The Australian Cricketers’ Association (ACA) has rejected an offer by Cricket Australia (CA) which waters down a revenue-share arrangement that the players have enjoyed for 20 years.
CA has dug in its heels, saying players would not be offered alternative contracts if they failed to agree to terms on a new collective bargaining agreement, with the old one set to expire on June 30.
Smith said players were supportive of the ACA, who were “working really hard with CA to get a deal right”, but he backed away from opening batsman David Warner’s remark that Australia might not have a team for the Ashes starting in November.
“I saw the comments... Of course we want to play in the Ashes, and of course we want everything to go well there,” Smith told media in London ahead of the Champions Trophy.
”It’s just about making sure the guys finalise a deal and get the MOU (memorandum of understanding) sorted and everything will be fine.
“There’s certainly nothing from us where we don’t want to play, we certainly want to be playing in the Ashes so, hopefully, they’ll get things resolved soon and everything will be back to normal.”

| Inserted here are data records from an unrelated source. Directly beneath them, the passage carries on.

(* ===== verification/VersionHistory.v ===== *)
(** * What the version manager guarantees

    Theorems about [VersionManager]: what has entered the history stays in it
    unchanged whatever fails later, a commit that raises leaves the formal
    files and [versions.json] as they were, and a paid result is never lost
    once it is recorded. *)

From S2P Require Import Prelude Json ScriptReview VersionManager.

(** ** Snapshot paths *)

Lemma dumps_int_no_v z : 118%N ∉ dumps_int z.
Proof.
  assert (forall d, 118%N ∉ uint_codes d) as H by (induction d; cbn [uint_codes]; set_solver by lia).
  unfold dumps_int. case_goal; unfold dumps_nat; set_solver.
Qed.

(** The last [v] separates the id from the number. *)
Lemma split_last_v (a b d e : pystr) : 118%N ∉ d -> 118%N ∉ e -> a ++ u "_v" ++ d = b ++ u "_v" ++ e -> a = b /\ d = e.
Proof.
  intros Hd He H. change (u "_v") with [95%N; 118%N] in H.
  assert (forall x y p q : pystr, 118%N ∉ q -> length q <= length p -> x ++ [118%N] ++ p = y ++ [118%N] ++ q -> 118%N ∉ p -> p = q) as Hl.
  { intros x y p q Hq Hle E Hp. destruct (decide (length p = length q)) as [El|Hn].
    - apply (f_equal reverse) in E. rewrite !reverse_app in E. apply app_inj_1 in E as [E _]; [|rewrite !length_app, !length_reverse; cbn; lia].
      apply app_inj_1 in E as [E _]; [|by rewrite !length_reverse]. by apply (inj reverse).
    - exfalso. apply Hp. apply list_elem_of_lookup. exists (length p - S (length q)).
      assert (length x + S (length p) = length y + S (length q)) as Hlen by (apply (f_equal length) in E; rewrite !length_app in E; cbn in E; lia).
      assert ((x ++ [118%N] ++ p) !! (length y) = Some 118%N) as Hv by (rewrite E; by rewrite lookup_app_r, Nat.sub_diag by lia).
      rewrite lookup_app_r in Hv by lia. cbn [app] in Hv. replace (length y - length x) with (S (length p - S (length q))) in Hv by lia. exact Hv. }
  assert (d = e) as ->.
  { destruct (Nat.le_ge_cases (length d) (length e)) as [Hle|Hle].
    - symmetry. eapply (Hl (b ++ [95%N]) (a ++ [95%N])); [done|done| |done]. rewrite <- !app_assoc. done.
    - eapply (Hl (a ++ [95%N]) (b ++ [95%N])); [done|done| |done]. rewrite <- !app_assoc. done. }
  split; [|done]. by apply app_inv_tail in H.
Qed.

The ACA on Wednesday said it had set up a company to manage and market player image rights and intellectual property if the pay negotiations failed to produce a deal by the deadline.
Smith said the venture had the players’ support.
Both sides have blamed the other for the impasse but the ACA has requested CA agree to mediation to get back to the negotiating table.
The players’ union said their first request was rebuffed by CA but the board was considering a second request, ESPNcricinfo reported.
“We’re expecting (a response) to come potentially this week. We need to respect their response,” the cricket website quoted ACA chief executive Alistair Nicholson as saying.
“We exchanged phone calls and emails in regard to timings on that. There’s contact on operational issues, but we need to respect their negotiation position, and we’ll wait until we see that.”